Carillion collapse highlights potential problems with privatization in Canada

Snowplows clearing the road during a winter storm in Toronto. Road maintenance, snow clearance and motor vehicle license offices are provided by private companies in parts of Ontario. Photo: City of Toronto, Creative Commons, some rights reserved

Snowplows clearing the road during a winter storm in Toronto. Road maintenance, snow clearance and motor vehicle license offices are provided by private companies in parts of Ontario. Photo: City of Toronto, Creative Commons, some rights reserved

Over the past 20 years, governments of all ideological varieties have embraced the idea of having public facilities and services provided by the private sector. Ontario really embraced the trend in the 1990s when Mike Harris was the Conservative Premier. Everything from highway maintenance to driver’s license examinations was contracted to private companies. The Liberal administrations that have followed over the past 15 years have continued the practice.

What happens when a private provider of public services goes out of business?

Carillion PLC, a British construction and infrastructure management giant, went into mandatory liquidation a few days ago. It’s subsidiary, Carillion Canada, has contracts with the Ontario government, most notably for highway maintenance, including in parts of eastern Ontario.

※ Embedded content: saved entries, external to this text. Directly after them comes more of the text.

(* ===== verification/ServerMeasure.v ===== *)
(** * Latency of the requests

    The histogram [hist_] of src/src/core/rpc_server.cc on top of the state
    machine of Server.v: [dispatch_rpc] takes a measure for every request that
    enters the reply gate, and the measure is recorded when the continuations of
    the request are gone. *)

From Stdlib Require Import ZArith Lia.
From stdpp Require Import base gmap list numbers strings relations.
From S2P Require Import Prelude Header Seastar Letter Connection RecvContext Wire Filters Router Server ServerInv Histogram Report.

(** [requests_started] is history: the requests that were ever dispatched. *)
Record timed `{Seastar, Hdr} := mk_timed {
  tserver : server;
  thist : histogram;
  tmeasures : gmap Z histogram_measure;
  requests_started : Z
}.

Section timed.
Context `{Build, GeneratedHeader, Xxhash, Seastar, Hdr}.
Variable cfg : server_config.
Implicit Types t : timed.

(** The measures of the dispatch fibers that an event adds begin [now], the
    measures of those that it ends are destroyed. *)
Definition begin_measures (now : Z) (sv : server) (ms : gmap Z histogram_measure) : gmap Z histogram_measure :=
  map_imap (fun k _ => Some (default (auto_measure now) (ms !! k))) (dispatches sv).
Definition ended_measures (sv : server) (ms : gmap Z histogram_measure) : list (Z * histogram_measure) :=
  map_to_list (filter (fun kv => dispatches sv !! kv.1 = None) ms).
Definition record_measures (now : Z) (l : list (Z * histogram_measure)) (h : histogram) : histogram :=
  foldr (fun kv h => histogram_measure_destroy kv.2 now h) h l.

Definition timed_exec (ev : event) (now : Z) t : option timed :=
  sv ← exec cfg ev (tserver t);
  Some (mk_timed _ _ sv (record_measures now (ended_measures sv (tmeasures t)) (thist t))
    (begin_measures now sv (tmeasures t))
    (requests_started t + Z.of_nat (size (dom (dispatches sv) ∖ dom (dispatches (tserver t)))))).

Definition timed_make (args : rpc_server_args) (h : histogram) : timed := mk_timed _ _ (rpc_server_make args) h ∅ 0.
Definition timed_step t t' : Prop := exists ev now, timed_exec ev now t = Some t'.
Definition timed_reachable (args : rpc_server_args) (h : histogram) t : Prop := rtc timed_step (timed_make args h) t.

Definition recording (m : histogram_measure) : Prop := trace_ m = true /\ measured m = true.

Record timed_inv t : Prop := mk_timed_inv {
  ti_dom : dom (tmeasures t) = dom (dispatches (tserver t));
  ti_recording : map_Forall (fun _ => recording) (tmeasures t);
  ti_count : sample_count (thist t) = u64 (requests_started t - Z.of_nat (size (tmeasures t)))
}.

Lemma record_measures_count now l h :
  Forall (fun kv => recording kv.2) l -> fits_u 64 (sample_count h) ->
  sample_count (record_measures now l h) = u64 (sample_count h + Z.of_nat (length l)).
Proof.
  intros F B. induction F as [|[k m] l [T M] F IH]; simpl; [by rewrite Z.add_0_r, wrap_u_small|].
  unfold histogram_measure_destroy, histogram_measure_end. simpl in *. rewrite M, T. simpl. rewrite IH, wrap_u_add_l.
  f_equal. lia.
Qed.

Lemma begin_measures_dom now sv ms : dom (begin_measures now sv ms) = dom (dispatches sv).
Proof.
  apply set_eq. intros k. rewrite !elem_of_dom. unfold begin_measures. rewrite map_lookup_imap.
  destruct (dispatches sv !! k); simpl; split; intros [? E]; done || eauto.
Qed.

Lemma ended_measures_length sv ms : length (ended_measures sv ms) = size (dom ms ∖ dom (dispatches sv)).
Proof.
  unfold ended_measures. rewrite length_map_to_list, <- size_dom. f_equal. apply set_eq. intros k.
  rewrite elem_of_difference, !elem_of_dom. split.
  - intros [m [E N]%map_lookup_filter_Some]. simpl in N. rewrite N. split; [eauto|by intros []].
  - intros [[m E] N]. exists m. apply map_lookup_filter_Some. split; [done|]. by apply eq_None_not_Some.
Qed.

Lemma begin_measures_recording now sv ms :
  map_Forall (fun _ => recording) ms -> map_Forall (fun _ => recording) (begin_measures now sv ms).
Proof.
  intros F k m E. unfold begin_measures in E. rewrite map_lookup_imap in E.
  destruct (dispatches sv !! k); [|done]. simpl in E. injection E as <-.
  destruct (ms !! k) as [m|] eqn:M; [by apply (F k)|done].
Qed.

Lemma timed_inv_step ev now t t' :
  fits_u 64 (sample_count (thist t)) -> timed_exec ev now t = Some t' -> timed_inv t -> timed_inv t'.
Proof.
  intros B E [D R C]. unfold timed_exec in E. destruct (exec cfg ev (tserver t)) as [sv|]; [|done]. injection E as <-.
  constructor; simpl; [apply begin_measures_dom|by apply begin_measures_recording|].
  rewrite record_measures_count; [|  |done].
  - rewrite C, wrap_u_add_l, ended_measures_length, D. f_equal.
    rewrite <- (size_dom (tmeasures t)), <- (size_dom (begin_measures _ _ _)), D, begin_measures_dom.
    pose proof (size_union_alt (dom (dispatches sv)) (dom (dispatches (tserver t)))) as U.
    pose proof (size_union_alt (dom (dispatches (tserver t))) (dom (dispatches sv))) as U'.
    rewrite (union_comm_L (dom (dispatches (tserver t)))) in U'. lia.
  - apply Forall_forall. intros [k m] I. apply elem_of_map_to_list, map_lookup_filter_Some in I as [I _]. by apply (R k).
Qed.

(** The server inside is a server of Server.v. *)
Lemma timed_server args h t : timed_reachable args h t -> reachable cfg args (tserver t).
Proof.
  revert t. apply (rtc_ind_r (fun t => reachable cfg args (tserver t))); [apply rtc_refl|].
  intros t t' _ (ev & now & E) IH. unfold timed_exec in E.
  destruct (exec cfg ev (tserver t)) as [sv|] eqn:X; [|done]. injection E as <-.
  eapply rtc_r; [exact IH|]. by exists ev.
Qed.

(** The latency of every request is recorded once, whether its handler answered,
    failed or found no route: the samples of the histogram are the requests that
    were dispatched less those in flight.  The copy of the histogram that is
    handed out has these values, but reports no sample. *)
Theorem request_latencies args h t :
  timed_reachable args h t -> sample_count h = 0 ->
  sample_count (thist t) = u64 (requests_started t - Z.of_nat (size (dispatches (tserver t)))) /\
  (forall c, rpc_server_copy_histogram (thist t) = Ready c -> m_sample_count (seastar_histogram_logform c) = 0).
Proof.
  intros R Z. assert (I : timed_inv t /\ fits_u 64 (sample_count (thist t))).
  { revert t R. apply (rtc_ind_r (fun t => timed_inv t /\ fits_u 64 (sample_count (thist t)))).
    - split; [constructor; simpl; [by rewrite !dom_empty_L|done|by rewrite Z]|]. simpl. by rewrite Z.
    - intros t t' _ (ev & now & E) [I B]. pose proof (timed_inv_step _ _ _ _ B E I) as I'. split; [done|].
      rewrite (ti_count _ I'). apply wrap_u_fits. lia. }
  destruct I as [[D _ C] _]. split; [by rewrite C, <- !size_dom, D|].
  intros c E. unfold rpc_server_copy_histogram, histogram_make in E.
  destruct (hdr_init 1 kDefaultHistogramMaxValue 3) as [x|]; simpl in E; [|by destruct NDEBUG].
  injection E as <-. unfold seastar_histogram_logform. by case_goal.
Qed.
End timed.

The company is also one of the partners that financed and built the Royal Ottawa Hospital, one of Ontario’s largest psychiatric hospitals. The highway maintenance agreements are part of what Ontario’s transportation department calls Area Maintenance Contracts. Carillion is one of eight that has been given a contract for every aspect of highway maintenance in a designated territory.

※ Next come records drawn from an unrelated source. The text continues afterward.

Definition backpressure_server (now rpc_port http_port sid get_id : Z) : server_config * managed :=
  let args := backpressure_args rpc_port http_port in
  (register_incoming_filter debug_print_incoming_filter (test_config sid get_id (backpressure_get now)),
   managed_start args (managed_make args)).
Definition send_timeout_server (now rpc_port http_port sid get_id : Z) : server_config * managed :=
  let args := send_timeout_args rpc_port http_port in
  (test_config sid get_id (send_timeout_get now), managed_start args (managed_make args)).

(** [then_wrapped] of the first test: the future [f] is not looked at. *)
Definition backpressure_wrapped (f : outcome rpc_recv_typed_context) (begin_ end_ : Z) : outcome unit :=
  LOG_THROW_IF (end_ - begin_ <=? kMinRequestDurationOnServer) "Request lasted less than expected. {}us".

(** The end of the second test: a reply is turned into an exception, and every
    exception is taken for the one that is expected. *)
Definition send_timeout_wrapped (f : outcome rpc_recv_typed_context) : outcome unit :=
  match (f ≫= fun _ => Failed (runtime_error "SHOULD HAVE TIMED OUT")) with
  | Failed _ => Ready tt
  | o => o
  end.

(** Both tests accept what they mean to refuse: a call that failed passes the
    first one when it took long enough, and a call that was answered in time
    passes the second. *)
Theorem tests_accept_everything e r begin_ end_ :
  kMinRequestDurationOnServer < end_ - begin_ ->
  backpressure_wrapped (Failed e) begin_ end_ = Ready tt /\ backpressure_wrapped (Ready r) begin_ end_ = Ready tt /\
  send_timeout_wrapped (Ready r) = Ready tt /\ send_timeout_wrapped (Failed e) = Ready tt.
Proof.
  intros L. unfold backpressure_wrapped. rewrite (proj2 (Z.leb_gt _ _)) by lia. done.
Qed.
End timing.

(** ** Examples *)
Module AppsDemo.
Import Demo.

(** Tables of one string: four bytes, then the string. *)
Definition bytes_of (s : string) : list byte := byte.of_Z <$> (Z.of_nat ∘ nat_of_ascii <$> String.list_ascii_of_string s).
Definition of_bytes (l : list byte) : string := String.string_of_list_ascii (ascii_of_nat ∘ Z.to_nat ∘ byte.unsigned <$> l).

#[local] Instance string_table : FlatTable := {|
  native_type := string; native_default := EmptyString; FlatBufferBuilder := list byte; FlatBufferBuilder0 := [];
  Pack := fun _ s => (0, [Byte.x00; Byte.x00; Byte.x00; Byte.x00] ++ bytes_of s); Finish := fun b _ => b; Release := fun b => b
|}.

Lemma string_root_long (b : list byte) : 4 <= blen b -> exists p, (if blen b <? 4 then Undefined else Ready 0) = Ready p.
Proof. intros L. rewrite (proj2 (Z.ltb_ge _ _)) by lia. eauto. Qed.
Lemma string_root_short (b : list byte) : blen b < 4 -> (if blen b <? 4 then Undefined else Ready 0) = @Undefined Z.
Proof. intros L. by rewrite (proj2 (Z.ltb_lt _ _)) by lia. Qed.

#[local] Instance string_root : FlatRoot := {|
  GetMutableRoot := fun b => if blen b <? 4 then Undefined else Ready 0;
  VerifyTable := fun _ _ => true; GetMutableRoot_long := string_root_long; GetMutableRoot_short := string_root_short
|}.

Lemma of_bytes_of s : of_bytes (bytes_of s) = s.
Proof.
  unfold of_bytes, bytes_of. rewrite <- !list_fmap_compose. rewrite <- (string_of_list_ascii_of_string s) at 2. f_equal.
  rewrite <- (list_fmap_id (list_ascii_of_string s)) at 2. apply list_fmap_ext. intros i a _. simpl.
  rewrite byte.unsigned_of_Z. unfold byte.wrap. rewrite Z.mod_small by (pose proof (nat_ascii_bounded a); lia).
  by rewrite Nat2Z.id, ascii_nat_embedding.
Qed.

#[local, refine] Instance string_schema : DemoSchema := {|
  set_name s _ := s;
  name_at _ b := match drop 4 b with [] => None | l => Some (of_bytes l) end
|}.
Proof.
  intros s N. exists 0. unfold native_table_as_buffer. simpl. rewrite drop_0. split.
  - rewrite (proj2 (Z.ltb_ge _ _)); [done|]. unfold blen. simpl. lia.
  - destruct (bytes_of s) eqn:B; [|by rewrite <- B, of_bytes_of]. destruct s; [done|discriminate].
Defined.

(** The reply to the payload of the demo client is that payload. *)
Example demo_echo_payload :
  match demo_generator "hello" with
  | Ready e =>
      match typed_method demo_server_get (received demo_addr e) with
      | Ready t => data t = Some "hello"
      | _ => False
      end
  | _ => False
  end.
Proof. vm_compute. reflexivity. Qed.

(** A thousand requests over ten connections are a hundred for each, although
    the option is described as the number per connection. *)
Example req_num_is_a_total :
  (demo_client_args demo_client_options0 (2 ^ 30) ≫= fun '(args, _) => reqs_per_channel args) = Ready 100.
Proof. vm_refl. Qed.

(** A key without a certificate: the server listens in clear text. *)
Example key_without_cert :
  has_credentials (demo_server_args (mk_server_options "127.0.0.1" 20776 20777 "server.key" EmptyString) (2 ^ 30)) = false.
Proof. vm_refl. Qed.
End AppsDemo.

In years past, the department itself did the work, or subcontracted parts of it out to smaller, usually local business. Projects like financing a new hospital are what are known as Public-Private-Partnerships, or “P3’s.” Basically, that means private companies loan money to the government to build a new facility and often do the actual construction too.

Carillion Canada, whose slogan is “Making tomorrow a better place,” insisted it will have a tomorrow. A short statement on its website said the Canadian operations are not affected by the meltdown of the parent company. Carillion said it is still paying its employees, subcontractors, and suppliers, but leadership of the Canadian division is assessing the situation and working with its stakeholders to ensure continued service.

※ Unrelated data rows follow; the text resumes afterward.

(* ===== verification/TestClients.v ===== *)
(** * What the integration tests accept

    The clients of src/src/integration_tests, as programs over the answers that
    they get: the futures of connecting, of each call, of reconnecting and of
    stopping.  A program returns 0 when its last future is ready; the theorems say
    for which answers that is. *)

From Stdlib Require Import ZArith Lia Ascii String.
From stdpp Require Import base gmap list numbers strings.
From coqutil Require Import Byte.
From S2P Require Import Prelude Header Seastar Letter Connection RecvContext Wire Printer Schema Random TypedContext Reconnect Apps.

(** [do_for_each]: the first iteration that fails ends the loop. *)
Fixpoint for_each {A} (f : A -> outcome unit) (l : list A) : outcome unit :=
  match l with [] => Ready tt | a :: l => f a ;; for_each f l end.

(** [connect().then(body).then(stop)]. *)
Definition connected_client (connect body stop : outcome unit) : outcome unit := connect ;; body ;; stop.

Lemma for_each_all {A} (f : A -> outcome unit) l : for_each f l = Ready tt <-> Forall (fun a => f a = Ready tt) l.
Proof.
  induction l as [|a l IH]; simpl; [by split|]. rewrite Forall_cons, <- IH.
  destruct (f a) as [[]| |]; simpl; [|by split; [|intros []]..]. by split; [|intros []].
Qed.

Lemma connected_client_ready c b s : connected_client c b s = Ready tt <-> c = Ready tt /\ b = Ready tt /\ s = Ready tt.
Proof. destruct c as [[]| |], b as [[]| |], s as [[]| |]; simpl; split; try done; by intros (? & ? & ?). Qed.

(** ** rpc_reconnect_with_timeout *)

(** One iteration: the text of the reply is checked; any exception, of the call or
    of the check, makes the client reconnect. *)
Definition reconnect_iteration (get : outcome string) (reconnect : outcome unit) : outcome unit :=
  match (text ← get; counter_check text) with
  | Failed _ => reconnect
  | o => o
  end.
Definition reconnect_request (connect : outcome unit) (gets : list (outcome string * outcome unit)) (stop : outcome unit) :
    outcome unit :=
  connected_client connect (for_each (fun '(get, rec) => reconnect_iteration get rec) (take 3 gets)) stop.

(** ** rpc_backpressure, rpc_send_timeout *)

(** Two calls, each with its future and the clock before and after it. *)
Definition backpressure_request (connect : outcome unit) (calls : list (outcome rpc_recv_typed_context * Z * Z))
    (stop : outcome unit) : outcome unit :=
  connected_client connect (for_each (fun '(f, b, e) => backpressure_wrapped f b e) (take 2 calls)) stop.

Definition send_timeout_request (connect : outcome unit) (get : outcome rpc_recv_typed_context) (stop : outcome unit) :
    outcome unit :=
  connected_client connect (send_timeout_wrapped get) stop.

(** ** hystrix *)

(** [test], for the client that [connect] left. *)
Definition hystrix_test `{Seastar} (connect : outcome unit) (rc : reconnect_client) (stop : outcome unit) : outcome unit :=
  connected_client connect (hystrix_check rc) stop.

(** ** rpc_multiple_remote_addrs *)

(** What one client of the dispatcher is answered: its server, and the name in the
    reply, which may be null. *)
Record remote_visit := mk_visit {
  v_addr : socket_address; v_connect : outcome unit; v_reply : outcome (option string); v_stop : outcome unit
}.
Definition remote_addr_visit (v : remote_visit) : outcome unit :=
  connected_client (v_connect v) (name ← v_reply v; remote_addr_check name (v_addr v)) (v_stop v).
Definition remote_addr_test (vs : list remote_visit) : outcome unit := for_each remote_addr_visit vs.

(** [struct ifaddrs_t], the owner of the list of [getifaddrs]: its pointer, if it is
    not null.  Moving a raw pointer copies it.  The destructor frees it; freeing
    twice is undefined. *)
Definition ifaddrs_t_make (list_ : option Z) : outcome (option Z) :=
  LOG_THROW_IF (bool_decide (list_ = None)) "failed to getifaddrs()" ;; Ready list_.
Definition ifaddrs_t_move (o : option Z) : option Z * option Z := (o, o).
Definition ifaddrs_t_destroy (addr : option Z) (freed : list Z) : outcome (list Z) :=
  match addr with
  | None => Ready freed
  | Some a => if bool_decide (a ∈ freed) then Undefined else Ready (a :: freed)
  end.

(** ** What is accepted *)

(** The tests of timeouts pass for whatever the calls return: as long as
    connecting, reconnecting and stopping succeed, the first accepts every reply,
    also the one that it means to refuse; the second needs only that its calls
    took long; the third accepts a reply as well as a timeout. *)
Theorem timeout_tests_accept gets calls get :
  Forall (fun '(g, rec) => g <> Undefined /\ rec = Ready tt) gets ->
  Forall (fun '(_, b, e) => kMinRequestDurationOnServer < e - b) calls -> get <> Undefined ->
  reconnect_request (Ready tt) gets (Ready tt) = Ready tt /\
  backpressure_request (Ready tt) calls (Ready tt) = Ready tt /\
  send_timeout_request (Ready tt) get (Ready tt) = Ready tt.
Proof.
  intros Fg Fc G. split_and!; apply connected_client_ready; (split; [done|]); (split; [|done]).
  - apply for_each_all, Forall_take. eapply Forall_impl; [exact Fg|]. intros [g rec] [N ->].
    unfold reconnect_iteration. destruct g as [t|ex|]; simpl; [|done|done]. unfold counter_check, LOG_THROW_IF.
    by repeat case_goal.
  - apply for_each_all, Forall_take. eapply Forall_impl; [exact Fc|]. intros [[f b] e] L.
    unfold backpressure_wrapped. by rewrite (proj2 (Z.leb_gt _ _)).
  - unfold send_timeout_wrapped. by destruct get.
Qed.

(** The test of the addresses passes exactly when every client connected, was told
    the address of its own server, and stopped. *)
Theorem remote_addr_test_exact vs :
  remote_addr_test vs = Ready tt <->
  Forall (fun v => v_connect v = Ready tt /\ v_stop v = Ready tt /\
    v_reply v = Ready (Some (show_ip (addr_ip (v_addr v))))) vs.
Proof.
  unfold remote_addr_test. rewrite for_each_all. apply Forall_iff. intros v. unfold remote_addr_visit.
  rewrite connected_client_ready. unfold remote_addr_check.
  destruct (v_reply v) as [[name|]| |]; simpl; [|split; intros (? & ? & ?); done..].
  rewrite ipv4_addr_to_ip_str_ip. unfold LOG_THROW_IF. destruct (String.eqb_spec name (show_ip (addr_ip (v_addr v)))) as [->|N]; simpl.
  - split; intros (? & ? & ?); done.
  - split; intros (? & ? & ?); [done|congruence].
Qed.

(** An owner that was moved, and the one that it was moved to, free the same list. *)
Lemma ifaddrs_moved_twice_freed a freed :
  a ∉ freed ->
  (ifaddrs_t_destroy (ifaddrs_t_move (Some a)).1 freed ≫= ifaddrs_t_destroy (ifaddrs_t_move (Some a)).2) = Undefined.
Proof.
  intros N. simpl. rewrite bool_decide_false by done. simpl. by rewrite bool_decide_true by left.
Qed.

That last sentence sounds a bit doubtful, and that’s what has critics of private contracting and P3’s concerned. The New Democratic Party (NDP), Ontario’s social democrats who hold third place in the legislature, want the Liberal government to make a plan on how to respond to the Carillion situation and use it as an opportunity to return public services to public control. The NDP believes P3’s cost more because governments borrow money for projects from the corporations at a high interest rate and pay more for maintenance.

The Ontario Public Service Employees Union (OPSEU), has long been a foe of privatization. OPSEU President Warren “Smokey” Thomas said the services provided by Carillion should be taken over the by provincial government. He noted that Carillion’s record in Ontario has been troubled. The company financed and built a hospital in Brampton that cost half a billion dollars more than it should have. In 2014, it was fined $900,000 for failing to uphold its contractual obligations on highway maintenance. In 2015, it faced charges and fines for illegally dumping toxic chemicals at a highway maintenance garage, and in 2017, Carillion suddenly abandoned a snowplowing contract in one region after many public complaints about the poor quality of work.

So far, the Liberal government has been fairly quiet about the Carillion situation, as have the opposition Conservatives. Those who favor private operation of public infrastructure generally support it because they believe it costs less, or they support minimal government. The situation has however renewed the debate over who should finance, build, and maintain public facilities, especially facilities like highways that were often paid for with public funds decades ago before being given to the private sector to maintain.

The debate is also strong at the federal level in Canada. The Trudeau government recently created the Canada Infrastructure Bank (CIB). That institution will use private sector investment to finance public works projects. And of course, the Trump Administration is also considering private financing of public infrastructure projects in the United States.